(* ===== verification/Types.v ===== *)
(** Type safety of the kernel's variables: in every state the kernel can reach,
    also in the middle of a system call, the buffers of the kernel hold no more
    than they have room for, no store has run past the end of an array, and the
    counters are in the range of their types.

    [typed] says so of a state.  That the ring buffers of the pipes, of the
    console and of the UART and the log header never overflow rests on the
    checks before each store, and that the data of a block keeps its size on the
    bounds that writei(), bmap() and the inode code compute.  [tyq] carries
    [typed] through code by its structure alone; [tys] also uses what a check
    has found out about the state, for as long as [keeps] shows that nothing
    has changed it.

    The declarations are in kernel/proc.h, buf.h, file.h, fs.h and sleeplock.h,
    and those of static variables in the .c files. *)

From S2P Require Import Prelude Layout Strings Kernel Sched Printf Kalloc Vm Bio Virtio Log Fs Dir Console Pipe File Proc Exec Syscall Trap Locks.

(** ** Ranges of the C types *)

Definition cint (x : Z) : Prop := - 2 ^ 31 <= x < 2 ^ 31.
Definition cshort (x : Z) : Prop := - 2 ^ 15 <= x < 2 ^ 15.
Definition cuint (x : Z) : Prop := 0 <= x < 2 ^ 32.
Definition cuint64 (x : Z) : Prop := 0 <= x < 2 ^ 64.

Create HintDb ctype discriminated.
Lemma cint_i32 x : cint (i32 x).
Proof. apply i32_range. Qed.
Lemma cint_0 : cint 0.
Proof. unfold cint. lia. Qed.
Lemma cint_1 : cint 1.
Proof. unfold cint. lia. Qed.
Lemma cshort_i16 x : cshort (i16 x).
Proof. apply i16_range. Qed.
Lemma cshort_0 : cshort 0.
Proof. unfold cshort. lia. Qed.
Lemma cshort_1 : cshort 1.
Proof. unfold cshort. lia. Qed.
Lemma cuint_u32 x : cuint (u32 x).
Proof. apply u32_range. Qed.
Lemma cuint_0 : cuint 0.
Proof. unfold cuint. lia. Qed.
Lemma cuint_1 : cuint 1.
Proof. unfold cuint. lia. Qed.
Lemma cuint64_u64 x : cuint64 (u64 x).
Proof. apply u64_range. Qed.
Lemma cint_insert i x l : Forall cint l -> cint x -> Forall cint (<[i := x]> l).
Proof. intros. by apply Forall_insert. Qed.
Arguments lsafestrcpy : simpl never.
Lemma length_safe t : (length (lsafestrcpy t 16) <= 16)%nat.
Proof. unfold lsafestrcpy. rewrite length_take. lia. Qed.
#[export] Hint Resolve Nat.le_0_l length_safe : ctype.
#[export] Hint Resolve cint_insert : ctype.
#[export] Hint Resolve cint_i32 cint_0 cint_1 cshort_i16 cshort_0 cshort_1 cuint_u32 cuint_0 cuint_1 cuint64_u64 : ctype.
· · · · · · ·
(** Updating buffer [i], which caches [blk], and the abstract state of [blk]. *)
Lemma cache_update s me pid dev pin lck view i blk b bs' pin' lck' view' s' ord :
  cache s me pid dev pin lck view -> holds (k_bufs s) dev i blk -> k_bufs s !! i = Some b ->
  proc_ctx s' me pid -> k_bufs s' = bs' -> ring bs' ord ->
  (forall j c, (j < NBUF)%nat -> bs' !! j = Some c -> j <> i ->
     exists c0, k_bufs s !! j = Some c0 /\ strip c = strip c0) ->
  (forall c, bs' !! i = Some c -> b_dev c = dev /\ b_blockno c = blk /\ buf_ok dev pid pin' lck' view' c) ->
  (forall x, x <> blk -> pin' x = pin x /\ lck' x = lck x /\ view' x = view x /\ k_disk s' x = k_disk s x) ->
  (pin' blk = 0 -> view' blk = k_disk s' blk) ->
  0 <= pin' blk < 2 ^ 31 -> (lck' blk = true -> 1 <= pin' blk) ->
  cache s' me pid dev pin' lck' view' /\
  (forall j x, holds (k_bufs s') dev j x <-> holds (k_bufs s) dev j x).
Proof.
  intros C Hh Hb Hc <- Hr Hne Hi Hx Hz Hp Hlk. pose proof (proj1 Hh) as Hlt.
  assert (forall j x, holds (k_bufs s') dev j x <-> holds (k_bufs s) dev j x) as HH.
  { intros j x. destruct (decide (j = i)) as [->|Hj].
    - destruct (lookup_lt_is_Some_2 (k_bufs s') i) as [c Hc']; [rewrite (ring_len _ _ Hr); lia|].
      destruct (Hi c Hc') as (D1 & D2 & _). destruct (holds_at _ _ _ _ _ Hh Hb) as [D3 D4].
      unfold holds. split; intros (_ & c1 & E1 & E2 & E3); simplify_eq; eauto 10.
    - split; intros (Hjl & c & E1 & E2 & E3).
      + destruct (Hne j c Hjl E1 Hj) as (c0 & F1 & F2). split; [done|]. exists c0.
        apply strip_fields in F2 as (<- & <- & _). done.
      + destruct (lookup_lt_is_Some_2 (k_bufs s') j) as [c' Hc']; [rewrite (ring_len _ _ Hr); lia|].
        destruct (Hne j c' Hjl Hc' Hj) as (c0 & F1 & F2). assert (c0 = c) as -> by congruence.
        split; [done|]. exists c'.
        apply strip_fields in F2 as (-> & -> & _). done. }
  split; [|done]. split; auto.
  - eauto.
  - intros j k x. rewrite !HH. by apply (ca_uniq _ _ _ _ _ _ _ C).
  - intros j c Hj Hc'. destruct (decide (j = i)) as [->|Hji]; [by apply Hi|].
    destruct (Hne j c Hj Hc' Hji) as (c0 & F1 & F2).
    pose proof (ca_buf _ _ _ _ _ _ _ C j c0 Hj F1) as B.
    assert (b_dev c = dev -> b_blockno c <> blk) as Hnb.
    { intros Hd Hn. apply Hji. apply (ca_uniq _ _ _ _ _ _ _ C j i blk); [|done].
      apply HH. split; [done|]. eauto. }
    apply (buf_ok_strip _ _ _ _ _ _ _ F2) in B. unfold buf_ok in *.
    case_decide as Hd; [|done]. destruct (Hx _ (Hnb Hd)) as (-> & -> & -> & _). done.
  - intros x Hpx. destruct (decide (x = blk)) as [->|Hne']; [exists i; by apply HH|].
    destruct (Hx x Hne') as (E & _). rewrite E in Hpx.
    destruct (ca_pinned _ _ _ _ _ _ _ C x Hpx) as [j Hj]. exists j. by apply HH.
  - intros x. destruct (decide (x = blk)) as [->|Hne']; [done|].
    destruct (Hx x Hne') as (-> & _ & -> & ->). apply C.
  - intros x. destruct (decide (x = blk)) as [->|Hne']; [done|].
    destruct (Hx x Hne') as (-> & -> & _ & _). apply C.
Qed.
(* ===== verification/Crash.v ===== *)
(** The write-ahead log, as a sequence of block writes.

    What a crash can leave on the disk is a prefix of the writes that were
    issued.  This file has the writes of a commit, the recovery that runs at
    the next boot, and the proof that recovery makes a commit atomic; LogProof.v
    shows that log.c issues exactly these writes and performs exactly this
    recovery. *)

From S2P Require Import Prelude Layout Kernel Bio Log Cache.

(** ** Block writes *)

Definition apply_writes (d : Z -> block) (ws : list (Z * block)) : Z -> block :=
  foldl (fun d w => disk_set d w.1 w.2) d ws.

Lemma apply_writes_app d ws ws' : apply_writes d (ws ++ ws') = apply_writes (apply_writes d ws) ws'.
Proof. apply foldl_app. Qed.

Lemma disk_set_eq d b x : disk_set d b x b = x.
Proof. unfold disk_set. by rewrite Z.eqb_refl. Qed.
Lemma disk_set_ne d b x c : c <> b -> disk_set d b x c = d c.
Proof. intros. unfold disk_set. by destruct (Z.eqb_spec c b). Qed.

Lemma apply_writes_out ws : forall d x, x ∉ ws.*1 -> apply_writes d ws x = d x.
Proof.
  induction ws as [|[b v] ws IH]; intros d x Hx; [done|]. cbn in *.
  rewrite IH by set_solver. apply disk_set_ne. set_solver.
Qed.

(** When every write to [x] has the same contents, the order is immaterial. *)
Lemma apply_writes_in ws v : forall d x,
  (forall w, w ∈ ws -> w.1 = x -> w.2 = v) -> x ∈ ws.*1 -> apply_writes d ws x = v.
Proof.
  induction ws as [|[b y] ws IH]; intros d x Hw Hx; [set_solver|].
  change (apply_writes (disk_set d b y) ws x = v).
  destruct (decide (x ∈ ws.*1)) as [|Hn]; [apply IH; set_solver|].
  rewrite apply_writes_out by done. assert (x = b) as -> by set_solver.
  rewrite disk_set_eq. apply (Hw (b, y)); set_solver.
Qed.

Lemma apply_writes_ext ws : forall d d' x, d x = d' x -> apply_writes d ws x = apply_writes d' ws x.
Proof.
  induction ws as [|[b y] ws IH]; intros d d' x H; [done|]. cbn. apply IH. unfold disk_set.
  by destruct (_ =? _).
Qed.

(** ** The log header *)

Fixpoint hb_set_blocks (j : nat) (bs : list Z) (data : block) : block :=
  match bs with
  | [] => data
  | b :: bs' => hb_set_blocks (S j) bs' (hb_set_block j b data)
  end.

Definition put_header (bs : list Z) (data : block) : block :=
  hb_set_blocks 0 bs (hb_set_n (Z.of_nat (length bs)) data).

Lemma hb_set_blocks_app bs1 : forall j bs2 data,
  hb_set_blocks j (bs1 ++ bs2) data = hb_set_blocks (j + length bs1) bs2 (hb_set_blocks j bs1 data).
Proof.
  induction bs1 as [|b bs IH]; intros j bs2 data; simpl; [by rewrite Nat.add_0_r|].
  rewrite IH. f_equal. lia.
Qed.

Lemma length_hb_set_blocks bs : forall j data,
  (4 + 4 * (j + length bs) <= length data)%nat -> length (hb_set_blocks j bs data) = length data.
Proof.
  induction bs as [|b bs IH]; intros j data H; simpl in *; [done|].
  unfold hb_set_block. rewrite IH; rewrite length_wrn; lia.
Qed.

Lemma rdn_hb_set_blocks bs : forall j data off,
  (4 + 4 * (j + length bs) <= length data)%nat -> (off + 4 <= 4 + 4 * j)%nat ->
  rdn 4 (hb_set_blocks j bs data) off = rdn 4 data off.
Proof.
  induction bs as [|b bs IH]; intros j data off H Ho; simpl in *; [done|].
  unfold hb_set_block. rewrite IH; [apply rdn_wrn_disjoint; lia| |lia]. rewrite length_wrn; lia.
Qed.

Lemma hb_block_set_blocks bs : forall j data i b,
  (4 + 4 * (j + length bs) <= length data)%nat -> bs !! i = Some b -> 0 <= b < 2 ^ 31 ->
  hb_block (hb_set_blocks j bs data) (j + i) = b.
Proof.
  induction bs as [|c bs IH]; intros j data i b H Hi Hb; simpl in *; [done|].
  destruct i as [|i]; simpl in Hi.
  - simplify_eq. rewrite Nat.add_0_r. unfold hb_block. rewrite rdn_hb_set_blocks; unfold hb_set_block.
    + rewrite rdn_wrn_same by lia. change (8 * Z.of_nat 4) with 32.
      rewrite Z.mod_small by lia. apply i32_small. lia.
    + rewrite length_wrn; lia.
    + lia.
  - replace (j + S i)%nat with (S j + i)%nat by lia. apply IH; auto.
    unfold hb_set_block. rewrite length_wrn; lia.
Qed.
· · · · · · ·
▸ **Exercise details**
Looking at the records above, return exactly the lines from the line with "case_decide as Hd;" to the line with "(** The write-ahead", both ends included.

▸ **Answer box**
    case_decide as Hd; [|done]. destruct (Hx _ (Hnb Hd)) as (-> & -> & -> & _). done.
  - intros x Hpx. destruct (decide (x = blk)) as [->|Hne']; [exists i; by apply HH|].
    destruct (Hx x Hne') as (E & _). rewrite E in Hpx.
    destruct (ca_pinned _ _ _ _ _ _ _ C x Hpx) as [j Hj]. exists j. by apply HH.
  - intros x. destruct (decide (x = blk)) as [->|Hne']; [done|].
    destruct (Hx x Hne') as (-> & _ & -> & ->). apply C.
  - intros x. destruct (decide (x = blk)) as [->|Hne']; [done|].
    destruct (Hx x Hne') as (-> & -> & _ & _). apply C.
Qed.
(* ===== verification/Crash.v ===== *)
(** The write-ahead log, as a sequence of block writes.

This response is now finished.